• [Exercise brief]:
Look in the material below for the line with "match data !!" and the line with "(** * The storytelling", then set down exactly those two lines and all lines between, nothing more.

• [Given data]:
Lemma nonempty_true (s : string) : nonempty s = true <-> s <> "".
Proof.
  unfold nonempty. destruct (String.eqb_spec s ""); simpl; split; congruence.
Qed.

(** C3: a patch whose NetID differs from the current record's makes
    [UpdateNetwork] return the error "NetID is not editable" with the zero
    record, and leaves the world as it was: no call is made, so none that
    persists, and the collection is unchanged. *)
Theorem UpdateNetwork_NetID_not_editable (env : Env) (patch : NetworkUpdate.t)
  (cur : Network) (w : World) :
  NetworkUpdate.NetID patch <> NetID cur ->
  UpdateNetwork env patch cur w
  = ((Network_zero, Some "NetID is not editable"), w)
  /\ networks (snd (UpdateNetwork env patch cur w)) = networks w
  /\ existsb is_persistence (calls_since w (snd (UpdateNetwork env patch cur w)))
     = false.
Proof.
  intros Hid. unfold UpdateNetwork.
  destruct (String.eqb_spec (NetworkUpdate.NetID patch) (NetID cur)) as [Heq|_];
    [contradiction|].
  cbn [negb]. unfold ret, errors_New. cbn [snd].
  repeat split. unfold calls_since. rewrite drop_all. reflexivity.
Qed.

Lemma UpdateNetwork_NetID_not_editable_witness :
  UpdateNetwork (demo.env 0) (demo.patch "net2") demo.net1 (demo.world [demo.net1])
  = ((Network_zero, Some "NetID is not editable"), demo.world [demo.net1]).
Proof.
  apply (UpdateNetwork_NetID_not_editable (demo.env 0) (demo.patch "net2")
           demo.net1 (demo.world [demo.net1])).
  simpl. discriminate.
Defined.

(** C6: with a patch whose fields are all absent or zero and whose NetID is
    the current one, the merge of [UpdateNetwork] yields the current record,
    sets none of the three change flags and stamps no networkLastModified;
    the update it then sends to the store carries the current values. *)
Theorem UpdateNetwork_unset_patch (env : Env) (patch : NetworkUpdate.t)
  (cur : Network) (w : World) :
  NetworkUpdate.unset patch ->
  NetworkUpdate.NetID patch = NetID cur ->
  UpdateNetwork_merge patch cur = mkMerge cur false false false
  /\ UpdateNetwork_merged env patch cur = cur
  /\ NetworkLastModified (UpdateNetwork_merged env patch cur)
     = NetworkLastModified cur
  /\ exists rest,
       calls_since w (snd (UpdateNetwork env patch cur w))
       = call_FindOneAndUpdate (NetID cur) (UpdateNetwork_update cur) :: rest.
Proof.
  intros Hunset Hid.
  assert (Hmerged : UpdateNetwork_merged env patch cur = cur).
  { unfold UpdateNetwork_merged. rewrite merge_unset by exact Hunset. reflexivity. }
  split; [apply merge_unset; exact Hunset|].
  split; [exact Hmerged|].
  split; [rewrite Hmerged; reflexivity|].
  unfold UpdateNetwork. rewrite Hid, String.eqb_refl. cbn [negb].
  rewrite Hmerged, merge_unset by exact Hunset. cbn [hasrangeupdate haslocalrangeupdate].
  go_cases; go_calls; eexists; reflexivity.
Qed.

Lemma UpdateNetwork_unset_patch_witness :
  UpdateNetwork_merge (demo.patch "net1") demo.net1
  = mkMerge demo.net1 false false false
  /\ UpdateNetwork_merged (demo.env 0) (demo.patch "net1") demo.net1 = demo.net1.
Proof.
  destruct (UpdateNetwork_unset_patch (demo.env 0) (demo.patch "net1") demo.net1
              (demo.world [demo.net1])) as (Hmerge & Hmerged & _).
  - unfold NetworkUpdate.unset. simpl. repeat split.
  - reflexivity.
  - split; [exact Hmerge|exact Hmerged].
Defined.

(** C2 (as amended): for a patch [UpdateNetwork] accepts, the address-range
    flag is set exactly when the patch's IPv4 address-range field is
    non-empty, whether or not it differs from the current range; whenever the
    merged IPv4 range differs from the current one the flag is set; and the
    address-reallocation call is made only when the flag is set, and is made
    when the flag is set and the record was persisted. *)
Theorem UpdateNetwork_range_flag (env : Env) (patch : NetworkUpdate.t)
  (cur : Network) (w : World) :
  NetworkUpdate.NetID patch = NetID cur ->
  (hasrangeupdate (UpdateNetwork_merge patch cur) = true
   <-> NetworkUpdate.AddressRange patch <> "")
  /\ (AddressRange (network (UpdateNetwork_merge patch cur)) <> AddressRange cur ->
      hasrangeupdate (UpdateNetwork_merge patch cur) = true)
  /\ (existsb is_UpdateNetworkNodeAddresses
        (calls_since w (snd (UpdateNetwork env patch cur w))) = true ->
      hasrangeupdate (UpdateNetwork_merge patch cur) = true)
  /\ (hasrangeupdate (UpdateNetwork_merge patch cur) = true ->
      mongo_fault env
        (call_FindOneAndUpdate (NetID cur)
           (UpdateNetwork_update (UpdateNetwork_merged env patch cur)))
        (networks w) = None ->
      mongo.first_match (NetID cur) (networks w) <> None ->
      In (call_UpdateNetworkNodeAddresses (NetID cur))
        (calls_since w (snd (UpdateNetwork env patch cur w)))).
Proof.
  intros Hid. split; [|split; [|split]].
  - rewrite merge_hasrangeupdate. apply nonempty_true.
  - rewrite merge_AddressRange, merge_hasrangeupdate.
    destruct (nonempty _); [reflexivity|congruence].
  - unfold UpdateNetwork. rewrite Hid, String.eqb_refl. cbn [negb].
    rewrite merged_NetID.
    destruct (hasrangeupdate (UpdateNetwork_merge patch cur)); [reflexivity|].
    go_cases; go_calls; intros H; exact H.
  - intros Hflag Hfault Hdoc.
    unfold UpdateNetwork. rewrite Hid, String.eqb_refl. cbn [negb].
    rewrite merged_NetID, Hflag. go_run. rewrite Hfault.
    destruct (mongo.first_match (NetID cur) (networks w)) as [doc|] eqn:Hmatch;
      [|contradiction].
    apply first_match_NetID in Hmatch. rewrite Hmatch.
    go_cases; go_calls; right; left; reflexivity.
Qed.
(** Lines 27-61. Line 31 is [if not lat or not lng or not date_str]: a
    parameter that is [None] is falsy, and so are the float 0.0 and the
    empty string. *)
Definition get_nasa_power_data (q : query) : handler_run :=
  match lat q, lng q, date_str q with
  | Some lat, Some lng, Some date_str =>
      if negb (truthy (PFloat lat)) || negb (truthy (PFloat lng))
         || negb (truthy (PStr date_str))
      then Respond (Failure 400 [Lit "緯度、経度、日付が必要です"])
      else
        match request_window date_str with
        | inl e => Respond (handle_exn (Raise e))
        | inr (start_date_str, end_date_str) =>
            Fetch {| longitude := lng; latitude := lat;
                     start := start_date_str; end_ := end_date_str |}
                  respond_to
        end
  | _, _, _ => Respond (Failure 400 [Lit "緯度、経度、日付が必要です"])
  end.

(** The handler against a provider, with the log of outbound calls. *)
Definition serve (provider : api_url -> reply) (q : query)
    : response * list api_url :=
  match get_nasa_power_data q with
  | Respond r => (r, [])
  | Fetch url k => (k (provider url), [url])
  end.

(** ** Views used to state the properties *)

(** The two series of a payload that has the expected structure:
    [data['properties']['parameter']] with a temperature series that is a
    [dict], and whatever [params.get('RH2M')] returns. *)
Definition payload_series (data : pyval) : option (gmap string pyval * pyval) :=
  match data with
  | PDict data =>
      match data !! "properties" with
      | Some (PDict properties) =>
          match properties !! "parameter" with
          | Some (PDict params) =>
              match params !! "T2M" with
              | Some (PDict temp_data) => Some (temp_data, get params "RH2M")
              | _ => None
              end
          | _ => None
          end
      | _ => None
      end
  | _ => None
  end.
(** * The storytelling chatbot's frame processors

    A shallow embedding of [StoryProcessor.process_frame] from
    [examples/storytelling-chatbot/src/processors.py], together with the part
    of Python's [re] module that the method relies on, and the properties of
    the processor that its specification states.

    Python strings are sequences of Unicode code points; a string is modelled
    as a list of code points, each a natural number, so that [len] is
    [length] and [+] is [++]. *)

From Stdlib Require Import Strings.String Strings.Ascii.
From Stdlib Require Import List NArith Bool Arith Lia.
Import ListNotations.

(* ------------------------------------------------------------------ *)
(** ** Strings *)

Definition codepoint : Type := N.
Definition str : Type := list codepoint.

(** [ord] of an ASCII character. *)
Definition ord (a : ascii) : codepoint := N_of_ascii a.

(** An ASCII string literal, as the Python string with the same characters. *)
Definition py (s : string) : str := map ord (list_ascii_of_string s).

Definition LT : codepoint := Eval cbv in ord "<".
Definition GT : codepoint := Eval cbv in ord ">".
Definition NL : codepoint := 10%N.
Definition SP : codepoint := Eval cbv in ord " ".

(** [s.replace(old, new)] for one-character [old] and [new]. *)
Definition replace (old new : codepoint) (s : str) : str :=
  map (fun c => if N.eqb c old then new else c) s.

(* ------------------------------------------------------------------ *)
(** ** The [re] module

    A backtracking matcher for the fragment of Python's regular expressions
    that the processor's five patterns are written in: literals, [.],
    character sets, [*] and [*?] over one-character items, numbered groups and
    concatenation.  Alternatives are tried in Python's order (greedy: longest
    first; lazy: shortest first), the search tries start positions from left
    to right, so the match found is the one Python finds. *)

Module re.

Inductive atom : Type :=
| Lit (c : codepoint)            (* an ordinary or escaped character *)
| Dot                            (* [.] : anything but a newline *)
| OneOf (cs : list codepoint).   (* [[...]] *)

Inductive pattern : Type :=
| Atom (a : atom)
| Star (a : atom)                (* [a*]  *)
| StarLazy (a : atom)            (* [a*?] *)
| Group (n : nat) (p : pattern)  (* [(p)], the [n]-th group *)
| Seq (p q : pattern).

(** Flags: only [re.IGNORECASE] is used. *)
Definition IGNORECASE : bool := true.
Definition NOFLAG : bool := false.

(** Simple lower-casing of a code point.  It is exact on every code point
    whose lower case is an ASCII letter: the 26 capitals, U+212A (Kelvin
    sign, lower case [k]) and U+0130 (dotted capital I, lower case [i]).
    Other cased code points are left as they are; a pattern whose letters
    are ASCII cannot tell the difference. *)
Definition lower (c : codepoint) : codepoint :=
  if ((65 <=? c) && (c <=? 90))%N then (c + 32)%N
  else if (c =? 8490)%N then 107%N
  else if (c =? 304)%N then 105%N
  else c.

Definition same_char (ic : bool) (c x : codepoint) : bool :=
  if ic then (lower x =? lower c)%N else (x =? c)%N.

Definition atom_matches (ic : bool) (a : atom) (x : codepoint) : bool :=
  match a with
  | Lit c => same_char ic c x
  | Dot => negb (x =? NL)%N
  | OneOf cs => existsb (fun c => same_char ic c x) cs
  end.

(** What a successful match leaves: the rest of the string and the groups
    captured, the most recent first. *)
Definition captures : Type := list (nat * str).
Definition found : Type := (str * captures)%type.

(** [a*]: take as many as possible, give back one at a time. *)
Fixpoint star (f : codepoint -> bool) (s : str) (k : str -> option found)
  : option found :=
  match s with
  | x :: t =>
      if f x then
        match star f t k with
        | Some r => Some r
        | None => k s
        end
      else k s
  | [] => k s
  end.

(** [a*?]: take as few as possible, one more at a time. *)
Fixpoint star_lazy (f : codepoint -> bool) (s : str) (k : str -> option found)
  : option found :=
  match k s with
  | Some r => Some r
  | None =>
      match s with
      | x :: t => if f x then star_lazy f t k else None
      | [] => None
      end
  end.

(** [matcher ic p s g k]: match [p] at the start of [s], then go on with
    [k] on what is left; [None] when every alternative fails. *)
Fixpoint matcher (ic : bool) (p : pattern) (s : str) (g : captures)
  (k : str -> captures -> option found) : option found :=
  match p with
  | Atom a =>
      match s with
      | x :: t => if atom_matches ic a x then k t g else None
      | [] => None
      end
  | Star a => star (atom_matches ic a) s (fun r => k r g)
  | StarLazy a => star_lazy (atom_matches ic a) s (fun r => k r g)
  | Group n q =>
      matcher ic q s g
        (fun r g' => k r ((n, firstn (length s - length r) s) :: g'))
  | Seq q1 q2 => matcher ic q1 s g (fun r g' => matcher ic q2 r g' k)
  end.

(** A match object: the searched string is [before ++ whole ++ after], and
    [whole] is group 0. *)
Record Match : Type := mkMatch {
  before : str;
  whole : str;
  after : str;
  groups : captures
}.

Definition shift (x : codepoint) (m : Match) : Match :=
  mkMatch (x :: before m) (whole m) (after m) (groups m).

(** Match at the start of [s]; with [must_advance] an empty match there is
    refused (the rule [re.sub] applies after an empty match). *)
Definition match_here (must_advance ic : bool) (p : pattern) (s : str)
  : option found :=
  matcher ic p s []
    (fun r g =>
       if must_advance && (length r =? length s) then None else Some (r, g)).

Fixpoint scan (must_advance ic : bool) (p : pattern) (s : str)
  : option Match :=
  match match_here must_advance ic p s with
  | Some (r, g) => Some (mkMatch [] (firstn (length s - length r) s) r g)
  | None =>
      match s with
      | [] => None
      | x :: t => option_map (shift x) (scan false ic p t)
      end
  end.

(** [re.search(pattern, string, flags)] *)
Definition search (p : pattern) (s : str) (flags : bool) : option Match :=
  scan false flags p s.

(** [m.group(n)] for [n >= 1]; [None] when the pattern has no such group. *)
Fixpoint lookup (n : nat) (g : captures) : option str :=
  match g with
  | [] => None
  | (i, v) :: g' => if Nat.eqb i n then Some v else lookup n g'
  end.

Definition group (m : Match) (n : nat) : option str :=
  match n with
  | O => Some (whole m)
  | _ => lookup n (groups m)
  end.

(** The loop of [re.sub]: replace the matches found from left to right, at
    most [count] of them when [count] is not 0; [done] counts those already
    replaced. *)
Fixpoint sub_loop (fuel : nat) (ic : bool) (p : pattern) (repl : str)
  (count done : nat) (must_advance : bool) (s : str) : str :=
  match fuel with
  | O => s
  | S fuel' =>
      if (0 <? count) && (count <=? done) then s
      else
        match scan must_advance ic p s with
        | None => s
        | Some m =>
            before m ++ repl ++
            sub_loop fuel' ic p repl count (S done)
              (length (whole m) =? 0) (after m)
        end
  end.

• [Answer to the problem]:
      match data !! "properties" with
      | Some (PDict properties) =>
          match properties !! "parameter" with
          | Some (PDict params) =>
              match params !! "T2M" with
              | Some (PDict temp_data) => Some (temp_data, get params "RH2M")
              | _ => None
              end
          | _ => None
          end
      | _ => None
      end
  | _ => None
  end.
(** * The storytelling chatbot's frame processors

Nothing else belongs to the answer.